Human Concentration Level Recognition Based on VGG16 CNN architecture

C.Ruvinga,  D.Malathi, J. D. Dorathi Jayaseeli

C.Ruvinga, D.Malathi, J. D. Dorathi Jayaseeli

Abstract

Recent developments in Artificial Intelligence have availed a plethora of deep learning algorithms which enable automatic feature extraction such as Residual Neural Network (RESNET), InceptionV3, Xception, Visual Group Geometry 16 (VGG16), LeNet etc., to solve numerous real world problems like object detection, facial emotion recognition and image classification. These deep learning algorithms have a high accuracy in comparison to prior machine learning algorithms which extensively rely on hand crafted features such as Scale Invariant Feature Transform (SIFT), Local Binary Pattern (LBP), and Histogram of Oriented Gradients (HOG) to mention, but a few. To solve the problem of student monitoring due to lack of human supervision during online classes, we propose a Deep Convolutional Neural Network (DCNN) model based on VGG16 architecture for human concentration level recognition. The model is developed using python programing language, open CV, keras and tensorflow framework on Google Colab cloud software.
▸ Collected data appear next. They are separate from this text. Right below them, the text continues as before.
Definition bind {A B : Type} (m : method A) (k : A -> method B) : method B :=
  fun self =>
    match m self with
    | (inl e, self') => (inl e, self')
    | (inr a, self') => k a self'
    end.

Definition lift {A : Type} (r : py A) : method A := fun self => (r, self).

Definition call {A : Type} (r : foreign A) : method A := lift (from_foreign r).

(** [self.attr] and [self.attr = v]. *)
Definition get {A : Type} (attr : ModelPredictor -> A) : method A :=
  fun self => (inr (attr self), self).

Definition set (update : ModelPredictor -> ModelPredictor) : method unit :=
  fun self => (inr tt, update self).

Notation "x <- m ;; k" := (bind m (fun x => k))
  (at level 61, m at next level, right associativity).
Notation "m ;;; k" := (bind m (fun _ => k))
  (at level 61, right associativity).

(** [l[i]]. *)
Definition index {A : Type} (l : list A) (i : nat) : method A :=
  match nth_error l i with
  | Some a => ret a
  | None => raise (mk_error IndexError "list index out of range")
  end.

(** [shape[i] if isinstance(shape[i], int) else 224]. *)
Definition fixed_or_224 (d : Dim) : nat :=
  match d with
  | DimInt n => n
  | _ => 224
  end.

(** The handler [except Exception as e: logger.error(...); raise] re-raises
    what the body raised, so the body is the whole method. *)
Definition _load_model (w : World) (settings : Settings) : method unit :=
  let model_path := model_path settings in
  if negb (path_exists w model_path) then
    raise (mk_error FileNotFoundError
             (String.append "Model file not found: " model_path))
  else
    let class_names_path := class_names_path settings in
    session <- call (ort_InferenceSession w model_path) ;;
    set (with_session (Some session)) ;;;
    let model_inputs := get_inputs session in
    input0 <- index model_inputs 0 ;;
    set (with_input_name (name input0)) ;;;
    let shape := node_shape input0 in
    dim2 <- index shape 2 ;;
    set (with_input_height (fixed_or_224 dim2)) ;;;
    dim3 <- index shape 3 ;;
    set (with_input_width (fixed_or_224 dim3)) ;;;
    (if path_exists w class_names_path then
       lines <- call (readlines w class_names_path) ;;
       set (with_class_names (map strip lines))
     else
       set (with_class_names [])) ;;;
    set (with_model_loaded true).

(** [ModelPredictor()]: [__new__] creates the instance once, [__init__]
    loads unless the flag is already set. *)
Definition new_ModelPredictor (w : World) (settings : Settings) : method unit :=
  set (fun self => if _instance self then self else with_instance true self) ;;;
  loaded <- get _model_loaded ;;
  if negb loaded then _load_model w settings else ret tt.

Definition is_loaded : method bool :=
  loaded <- get _model_loaded ;;
  session <- get _session ;;
  ret (loaded && match session with Some _ => true | None => false end).

(** [np.array(image).astype(np.float32)]: shape (height, width, bands), or
    (height, width) for a single band. *)
Definition float_of_byte (b : byte) : float :=
  Fin (inject_Z (Z.of_N (Byte.to_N b))).

Definition np_array_float32 (image : Image) : ndarray :=
  let (width, height) := size image in
  mk_ndarray
    (if (bands image =? 1)%nat then [height; width] else [height; width; bands image])
    (map float_of_byte (samples image)).

(** The preprocessing section of [predict]. *)
Definition preprocess (w : World) (image : Image) : method ndarray :=
  image <- (if negb (String.eqb (mode image) "RGB")
            then call (Image_convert w image "RGB") else ret image) ;;
  width <- get _input_width ;;
  height <- get _input_height ;;
  image_resized <- call (Image_resize w image (width, height)) ;;
  let image_np := np_array_float32 image_resized in
  let input_data := divide_255 image_np in
  input_data <- match transpose_2_0_1 input_data with
                | Some t => ret t
                | None => raise (mk_error ValueError "axes don't match array")
                end ;;
  ret (expand_dims_0 input_data).

(** [self._class_names[idx] if idx < len(self._class_names) else str(idx)]. *)
Definition label_of (class_names : list string) (idx : nat) : string :=
  if (idx <? List.length class_names)%nat then nth idx class_names ""
  else str_of_index idx.

(** What NumPy raises on [predictions_raw[idx]] past the end. *)
Definition index_out_of_bounds (idx size : nat) : PyError :=
  mk_error IndexError
    (String.append "index "
       (String.append (str_of_index idx)
          (String.append " is out of bounds for axis 0 with size "
             (str_of_index size)))).

(** The loop [for idx in top_indices], [formatted_predictions] being the
    list built so far. *)
Fixpoint format_predictions (w : World) (settings : Settings)
    (class_names : list string) (predictions_raw : list float)
    (top_indices : list nat) (formatted_predictions : list PredictionResult)
  : py (list PredictionResult) :=
  match top_indices with
  | [] => inr formatted_predictions
  | idx :: rest =>
      match nth_error predictions_raw idx with
      | None => inl (index_out_of_bounds idx (List.length predictions_raw))
      | Some confidence =>
          if fge confidence (model_confidence_threshold settings) then
            let label := label_of class_names idx in
            match new_PredictionResult w label (py_round confidence 4) with
            | inl e => inl e
            | inr p =>
                format_predictions w settings class_names predictions_raw rest
                  (formatted_predictions ++ [p])
            end
          else
            format_predictions w settings class_names predictions_raw rest
              formatted_predictions
      end
  end.

(** [np.argsort(predictions_raw)[::-1][:top_k]]. *)
Definition top_indices (w : World) (settings : Settings)
    (predictions_raw : list float) : list nat :=
  let top_k := Z.min (Z.of_nat (List.length predictions_raw))
                     (max_predictions settings) in
  slice_to (rev (np_argsort w predictions_raw)) top_k.

(** The postprocessing section of [predict]. *)
Definition postprocess (w : World) (settings : Settings)
    (class_names : list string) (predictions_raw : list float)
  : py (list PredictionResult) :=
  format_predictions w settings class_names predictions_raw
    (top_indices w settings predictions_raw) [].
(** The nodes [idx] holds under [k], in the store [s]. *)
Definition contents (s : store) (idx : PathIndexObj) (k : path_id)
  : option (gset ref) :=
  set_at s <$> obj_get idx k.

(** [isinstance(key, (LinearPath, str))] *)
Definition valid_key (k : path_id) : bool :=
  match k with
  | IdPath _ | IdStr _ => true
  | _ => false
  end.

(** The union of two optional sets. *)
Definition merge (a b : option (gset ref)) : option (gset ref) :=
  match a, b with
  | Some x, Some y => Some (x ∪ y)
  | Some x, None => Some x
  | None, b => b
  end.

(** *** Example data *)

(** Two set objects: [{7}] at [0] and [{5}] at [1]. *)
Definition two_sets : store := Store [] [{[7]}; {[5]}].

(** Three set objects: [{0}] at [0], [{5}] at [1] and [{2}] at [2]. *)
Definition three_sets : store := Store [] [{[0]}; {[5]}; {[2]}].

End Index.

(** ** More of the path utilities: [visit_EntityLink] and [extend_binop] *)

Module GraphMore.
Import Linear Graph GraphSpec Index.

(** The loop [while result.rlink: result = result.rlink.source] of
    [visit_EntityLink].  A link without source makes [result] [None], and the
    next test of the loop raises. *)
Fixpoint to_root (fuel : nat) (result : ref) {struct fuel} : M ref :=
  match fuel with
  | 0 => out_of_fuel
  | S fuel' =>
      n ← get_node result;
      rlink ← attr_rlink n;
      match rlink with
      | None => mret result
      | Some l =>
          ln ← get_node l;
          source ← attr_source ln;
          match source with
          | None => raise AttributeError
          | Some result' => to_root fuel' result'
          end
      end
  end.

(** [PathExtractor.visit_EntityLink] *)
Definition visit_EntityLink (fuel : nat) (self : PathExtractor) (path : ref)
  : M ref :=
  if reverse self then
    n ← get_node path;
    source ← attr_source n;
    match source with
    | Some src => to_root fuel src
    | None => mret path
    end
  else mret path.

(** [extend_binop(binop, *exprs, op, reversed, cls)].  In [binop or
    exprs.pop(0)] a node counts as true and [None] as false.  [cls] is called
    with keywords, so it is a function of [left], [op] and [right]; [expr is
    not binop] compares identities, that is, references. *)
Definition extend_binop (cls : ref → string → ref → node)
    (binop : option ref) (exprs : list ref) (op : string) (reversed : bool)
  : M ref :=
  '(binop, exprs) ← match binop with
                    | Some b => mret (b, exprs)
                    | None =>
                        match exprs with
                        | e :: rest => mret (e, rest)
                        | [] => raise IndexError
                        end
                    end;
  for_in exprs
    (λ (binop : ref) (expr : ref),
       if decide (expr ≠ binop) then
         if reversed then alloc (cls expr op binop)
         else alloc (cls binop op expr)
       else mret binop)
    binop.

(** *** Vocabulary *)

(** [path] and its [ancestors] are entity sets. *)
Definition is_EntitySet (n : node) : bool :=
  match n with
  | EntitySet _ => true
  | _ => false
  end.

(** The expression a reference stands for, over the nodes that existed
    before a call (those below [old]), which are its leaves. *)
Inductive tree :=
| Leaf (r : ref)
| Bin (lhs : tree) (op : string) (rhs : tree).

Inductive denotes (s : store) (old : nat) : ref → tree → Prop :=
| denotes_leaf r :
    r < old → denotes s old r (Leaf r)
| denotes_bin r lhs op rhs tl tr :
    old ≤ r →
    node_at s r = BinOp lhs op rhs →
    denotes s old lhs tl →
    denotes s old rhs tr →
    denotes s old r (Bin tl op tr).

(** The chain [((first op e1) op e2) ...], or [... (e2 op (e1 op first))]
    when reversed. *)
Definition chain (op : string) (reversed : bool) (first : ref)
    (rest : list ref) : tree :=
  foldl (λ acc e, if reversed then Bin (Leaf e) op acc
                  else Bin acc op (Leaf e))
        (Leaf first) rest.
The proposed model comprises of a sequence of sixteen convolution, pooling, dense layers and a softmax classifier for categorical output. Input size into the model is 224x224 pixel colour images. In the preliminary phase, images from the datasets go through a series of pre-processing which includes resizing to 224x224 color images so as to conform to the VGG16 architecture requirement. In the second phase transfer learning technique is applied to the pre trained VGG16 architecture imported from keras open source library. This stage involves fine-tuning the last layer of the VGG16 architecture while freezing previous layers. The proposed model is compiled in the third phase using an Adam optimizer with adaptive learning rate. Facial Emotion Recognition (FER) 2013 public dataset, Yale dataset and a custom dataset are used for training, validation and testing. Lastly the model is saved as .h5 file in python. The proposed model recorded a validation accuracy of 93.47% and a precision score of 0.9667 on the confusion matrix. The human concentration recognition is implemented by extracting frames from web camera and using the facial images as input to the saved .h5 model for providing real time feedback to student and tutor.